Nearby, a child peeked out from behind the corner. Another, in blue pyjamas, is hoisted into his father’s arms.

“I brought my two-year-old son to Jenin from Gaza for treatment before October 7,” he said. “It is my bad luck that even here the war follows us. It’s not safe. There are kids running round [the ward] the whole time.”

His little boy was sleeping on the opposite side of the ward from where the three were killed. The parents are not letting their children anywhere near the room where it happened. The site is too gruesome.

On entry, specks of blood dot the floor.

Once inside, the eye is drawn to Bassel’s pillow, which now bears a bloodstain and a hole in the middle.

A copy of the Quran is one metre to the right, on the bedside table.

Bassel was asleep at the time of the attack, hospital staff say, as were his brother and friend.

The rest of the room is less tidy. An easy-wipe hospital sofa and chair are covered in blood which has pooled on the floor and sprayed the roof and walls.

“We have shared rooms on this ward,” one of the nurses says, on the threshold of the carnage. “Imagine if there was another patient sharing? They would have been killed too.”

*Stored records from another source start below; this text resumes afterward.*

(** C2. For two complete role-correct states the projector returns on
    both, and the 54 colours agree position by position exactly when the
    two states are the same array; the comparison of the printed colours
    says the same, and so does the win flag of [check] whenever it gives
    feedback on the guess [a] against the answer [b]. *)
Theorem facelets_equal_iff_states_equal (a b : list Z) :
  role_correct a -> role_correct b ->
  exists ca cb,
    stateToFaceletColors a = Normal ca
    /\ stateToFaceletColors b = Normal cb
    /\ (ca = cb <-> a = b)
    /\ (String.eqb (toString ca) (toString cb) = true <-> a = b)
    /\ (forall verifyState guesses colors won guesses',
          check verifyState cb guesses (take 20 a) (drop 20 a)
          = Normal (Feedback colors won, guesses') ->
          won = true <-> a = b).
Proof.
  intros Ha Hb.
  pose proof (role_correct_complete a Ha) as Hac.
  pose proof (role_correct_complete b Hb) as Hbc.
  destruct (assigned_projects a) as [ca Hca].
  { intros slot Hslot.
    destruct (complete_entries a Hac slot Hslot) as (v & _ & _ & Hv & Hr & _).
    eauto. }
  destruct (assigned_projects b) as [cb Hcb].
  { intros slot Hslot.
    destruct (complete_entries b Hbc slot Hslot) as (v & _ & _ & Hv & Hr & _).
    eauto. }
  exists ca, cb. split; [done|]. split; [done|].
  assert (Hiff : ca = cb <-> a = b).
  { split.
    - intros <-. apply equal_slots_equal_states;
        [apply Ha|apply Hb|].
      by apply (equal_colors_equal_slots a b ca).
    - intros <-. congruence. }
  assert (Hprint : String.eqb (toString ca) (toString cb) = true <-> a = b).
  { rewrite <- Hiff, String.eqb_eq. split.
    - apply toString_inj.
      + exact (projected_one_letter a ca Hac Hca).
      + exact (projected_one_letter b cb Hbc Hcb).
    - by intros ->. }
  split; [done|]. split; [done|].
  intros verifyState guesses colors won guesses'. unfold check.
  rewrite take_drop, Hca. cbn [JS.bind].
  destruct (includes (take 20 a) (-1)); [done|].
  destruct (negb (verifyState a)); [done|].
  destruct (guesses >=? 6); [done|].
  intros [= <- <- <-]. exact Hprint.
Qed.

Lemma solved_state_role_correct : role_correct solved_state.
Proof.
  split; [reflexivity|]. split; [|split; [|apply (zeros_in_range 20)]].
  - refine (bool_decide_unpack (take 12 solved_state ≡ₚ seqZ 0 12) _).
    vm_compute. exact I.
  - refine (bool_decide_unpack
              (take 8 (drop 12 solved_state) ≡ₚ seqZ 12 8) _).
    vm_compute. exact I.
Qed.

Lemma swapped_state_role_correct : role_correct swapped_state.
Proof.
  split; [reflexivity|]. split; [|split; [|apply (zeros_in_range 20)]].
  - refine (bool_decide_unpack (take 12 swapped_state ≡ₚ seqZ 0 12) _).
    vm_compute. exact I.
  - refine (bool_decide_unpack
              (take 8 (drop 12 swapped_state) ≡ₚ seqZ 12 8) _).
    vm_compute. exact I.
Qed.

(** C2, witness: the solved cube and the cube with two edges exchanged. *)
Lemma facelets_equal_iff_states_equal_witness :
  exists ca cb,
    stateToFaceletColors solved_state = Normal ca
    /\ stateToFaceletColors swapped_state = Normal cb
    /\ (ca = cb <-> solved_state = swapped_state)
    /\ (String.eqb (toString ca) (toString cb) = true
        <-> solved_state = swapped_state)
    /\ (forall verifyState guesses colors won guesses',
          check verifyState cb guesses (take 20 solved_state)
            (drop 20 solved_state)
          = Normal (Feedback colors won, guesses') ->
          won = true <-> solved_state = swapped_state).
Proof.
  apply (facelets_equal_iff_states_equal solved_state swapped_state).
  - exact solved_state_role_correct.
  - exact swapped_state_role_correct.
Defined.
End ProjectorFacts.

(** ** The guess check *)

Module CheckFacts.
Import Cube3D Main Described.

Lemma includes_true l x : includes l x = true <-> x ∈ l.
Proof. unfold includes. apply bool_decide_eq_true. Qed.




End CheckFacts.

(** ** Seeded generation *)

Module GenerateFacts.
Import Cube3D Main Described Generate Draws FisherYates.

(** *** The shuffle rearranges *)

Lemma insert_head_Permutation (l : list Z) (k : nat) (a b : Z) :
  l !! k = Some b -> b :: <[k := a]> l ≡ₚ a :: l.
Proof.
  revert k. induction l as [|x l IH]; intros [|k] Hk; simplify_eq/=.
  - apply Permutation_swap.
  - rewrite Permutation_swap, (IH k Hk). apply Permutation_swap.
Qed.

Lemma exchange_Permutation (l : list Z) (i j : nat) (a b : Z) :
  l !! i = Some a -> l !! j = Some b ->
  <[j := a]> (<[i := b]> l) ≡ₚ l.
Proof.
  revert i j. induction l as [|x l IH]; intros [|i] [|j] Hi Hj;
    simplify_eq/=.
  - done.
  - by apply insert_head_Permutation.
  - by apply insert_head_Permutation.
  - by rewrite (IH i j).
Qed.

Lemma swap_Permutation (array : list Z) (i j : Z) : swap array i j ≡ₚ array.
Proof.
  unfold swap, js_get, js_set.
  destruct (decide (0 <= i)) as [Hi|]; [|done].
  destruct (array !! Z.to_nat i) as [temp|] eqn:Hti; [|done].
  destruct (decide (0 <= j)) as [Hj|]; [|done].
  destruct (array !! Z.to_nat j) as [aj|] eqn:Htj; [|done].
  by apply exchange_Permutation.
Qed.

Lemma swap_nat (array : list Z) (i j : nat) (ai aj : Z) :
  array !! i = Some ai -> array !! j = Some aj ->
  swap array (Z.of_nat i) (Z.of_nat j) = <[j := ai]> (<[i := aj]> array).
Proof.
  intros Hi Hj. unfold swap, js_get, js_set.
  rewrite !decide_True by lia. rewrite !Nat2Z.id, Hi, Hj.
  by rewrite !decide_True by lia.
Qed.

Section WithGenerator.
Context `{SR : SeedRandom}.

Lemma shuffle_loop_Permutation n array rng :
  fst (shuffle_loop n array rng) ≡ₚ array.
Proof.
  revert array rng. induction n as [|n IH]; intros array rng; [done|].
  cbn [shuffle_loop]. destruct (rng_call rng) as [x rng'].
  rewrite IH. apply swap_Permutation.
Qed.

Lemma shuffle_Permutation array rng : fst (shuffle array rng) ≡ₚ array.
Proof. apply shuffle_loop_Permutation. Qed.

(** *** The shuffle is the Fisher-Yates shuffle of its draws *)

Lemma shuffle_loop_draws n array rng :
  snd (shuffle_loop n array rng) = Nat.iter n next rng.
Proof.
  revert array rng. induction n as [|n IH]; intros array rng; [done|].
  cbn [shuffle_loop]. destruct (rng_call rng) as [x rng'] eqn:Hcall.
  assert (Hnext : next rng = rng') by (unfold next; by rewrite Hcall).
  by rewrite IH, Nat.iter_succ_r, Hnext.
Qed.

Lemma draw_shift from k rng :
  draw (from + k) rng = draw k (Nat.iter from next rng).
Proof.
  unfold draw. by rewrite (Nat.add_comm from k), Nat.iter_add.
Qed.

Lemma choices_shift len from rng :
  choices len from rng = choices len 0 (Nat.iter from next rng).
Proof.
  unfold choices. apply list_fmap_ext. intros _ k _.
  by rewrite draw_shift.
Qed.

Lemma orientations_shift count from k rng :
  orientations count from k rng
  = orientations count 0 k (Nat.iter from next rng).
Proof.
  unfold orientations. apply list_fmap_ext. intros _ n _.
  by rewrite draw_shift.
Qed.

Lemma choices_S len rng :
  choices (S (S len)) 0 rng
  = Z.to_nat (floor_times (fst (rng_call rng)) (Z.of_nat (S (S len))))
    :: choices (S len) 0 (next rng).
Proof.
  change (next rng) with (Nat.iter 1 next rng).
  rewrite <- (choices_shift (S len) 1 rng). unfold choices.
  cbn [Nat.sub]. rewrite Nat.sub_0_r. cbn [seq fmap list_fmap].
  f_equal. rewrite <- fmap_S_seq, <- list_fmap_compose.
  apply list_fmap_ext. intros _ k _. cbn. done.
Qed.

Lemma orientations_S count k rng :
  orientations (S count) 0 k rng
  = floor_times (fst (rng_call rng)) k :: orientations count 0 k (next rng).
Proof.
  change (next rng) with (Nat.iter 1 next rng).
  rewrite <- (orientations_shift count 1 k rng). unfold orientations.
  cbn [seq fmap list_fmap]. f_equal.
  rewrite <- fmap_S_seq, <- list_fmap_compose.
  apply list_fmap_ext. intros _ n _. cbn. done.
Qed.

Lemma choices_in_range len from rng k j :
  floor_times_in_range ->
  Z.of_nat len < 2 ^ 53 ->
  choices len from rng !! k = Some j -> (j + k < len)%nat.
Proof.
  intros Hft Hlen. unfold choices. rewrite list_lookup_fmap.
  intros Hk. apply fmap_Some in Hk as (k' & Hk' & ->).
  apply lookup_seq in Hk' as [-> Hlt]. cbn [Nat.add] in *.
  pose proof (Hft (draw (from + k) rng) (Z.of_nat (len - k))) as Hj.
  lia.
Qed.

(** The loop with [n] steps left leaves what lies after entry [n]
    alone. *)
Lemma shuffle_loop_app n l tail rng :
  floor_times_in_range ->
  (n < length l)%nat -> Z.of_nat n + 1 < 2 ^ 53 ->
  fst (shuffle_loop n (l ++ tail) rng) = fst (shuffle_loop n l rng) ++ tail.
Proof.
  intros Hft. revert l rng. induction n as [|n IH]; intros l rng Hn Hb;
    [done|].
  cbn [shuffle_loop]. destruct (rng_call rng) as [x rng'].
  pose proof (Hft x (Z.of_nat (S n) + 1)) as Hj.
  set (j := floor_times x (Z.of_nat (S n) + 1)) in *.
  destruct (lookup_lt_is_Some_2 l (S n)) as [a Ha]; [lia|].
  destruct (lookup_lt_is_Some_2 l (Z.to_nat j)) as [b Hb']; [lia|].
  replace j with (Z.of_nat (Z.to_nat j)) by lia.
  rewrite (swap_nat l (S n) (Z.to_nat j) a b Ha Hb').
  rewrite (swap_nat (l ++ tail) (S n) (Z.to_nat j) a b)
    by (rewrite lookup_app_l by lia; done).
  rewrite insert_app_l by lia.
  rewrite insert_app_l by (rewrite length_insert; lia).
  apply IH; [rewrite !length_insert|]; lia.
Qed.

Lemma insert_last (m : list Z) (k : nat) (b : Z) :
  length m = S k -> <[k := b]> m = take k m ++ [b].
Proof.
  intros Hlen. rewrite insert_take_drop by lia.
  by rewrite drop_ge by lia.
Qed.

Lemma shuffle_loop_fisher_yates n array rng :
  floor_times_in_range ->
  length array = S n -> Z.of_nat (S n) < 2 ^ 53 ->
  fst (shuffle_loop n array rng) = fisher_yates (choices (S n) 0 rng) array.
Proof.
  intros Hft. revert array rng.
  induction n as [|n IH]; intros array rng Hlen Hb; [done|].
  rewrite choices_S. cbn [shuffle_loop fisher_yates]. unfold next.
  destruct (rng_call rng) as [x rng']. cbn [fst snd].
  replace (Z.of_nat (S n) + 1) with (Z.of_nat (S (S n))) by lia.
  pose proof (Hft x (Z.of_nat (S (S n)))) as Hj.
  set (j := floor_times x (Z.of_nat (S (S n)))) in *.
  destruct (lookup_lt_is_Some_2 array (S n)) as [a Ha]; [lia|].
  destruct (lookup_lt_is_Some_2 array (Z.to_nat j)) as [b Hb']; [lia|].
  rewrite last_lookup, Hlen. cbn [Nat.pred]. rewrite Ha, Hb'.
  replace j with (Z.of_nat (Z.to_nat j)) at 1 by lia.
  rewrite (swap_nat array (S n) (Z.to_nat j) a b Ha Hb').
  assert (Hswap : <[Z.to_nat j := a]> (<[S n := b]> array)
                  = take (S n) (<[Z.to_nat j := a]> array) ++ [b]).
  { destruct (decide (Z.to_nat j = S n)) as [Heq|Hne].
    - rewrite Heq in *. assert (b = a) as -> by congruence.
      rewrite list_insert_insert_eq, take_insert_ge by lia.
      by apply insert_last.
    - rewrite list_insert_insert_ne by done.
      apply insert_last. by rewrite length_insert. }
  rewrite Hswap. cbn [Nat.sub].
  rewrite shuffle_loop_app; [|done|rewrite length_take, length_insert; lia
                             |lia].
  f_equal. apply IH; [|lia].
  rewrite length_take, length_insert. lia.
Qed.

Lemma shuffle_fisher_yates array rng :
  floor_times_in_range ->
  Z.of_nat (length array) < 2 ^ 53 ->
  shuffle array rng
  = (fisher_yates (choices (length array) 0 rng) array,
     Nat.iter (length array - 1) next rng).
Proof.
  intros Hft Hb. unfold shuffle.
  rewrite (surjective_pairing (shuffle_loop _ _ _)), shuffle_loop_draws.
  f_equal. destruct array as [|a array]; [done|].
  cbn [length Nat.sub] in *. rewrite Nat.sub_0_r.
  by apply shuffle_loop_fisher_yates.
Qed.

Hours have passed since the assassination, but staff at the hospital have not started cleaning the room. Uneaten food and sacks of clothes still lie around.

The mother of the Ghazzawi brothers might well have brought them. She left the room just before her sons and their friend were killed, hospital staff say. She was soon back, wailing at the side of her son’s bed and in the corridors of the hospital.

“My children are gone – all gone,” she said. “Thank God, may their hardship be rewarded.”

In the last conversation that the two nurses had with Bassel, three days before he was killed, the 18-year-old invited them to his house to celebrate the day he would be discharged from the hospital. His mother would cook for her son’s carers.

“His dream was to walk again. Step by step he was getting there. We saw an improvement," one of the nurses said.

“What kind of planning could those three have been doing? What can a guy who can’t move his lower body do? What threat is he to Israel?”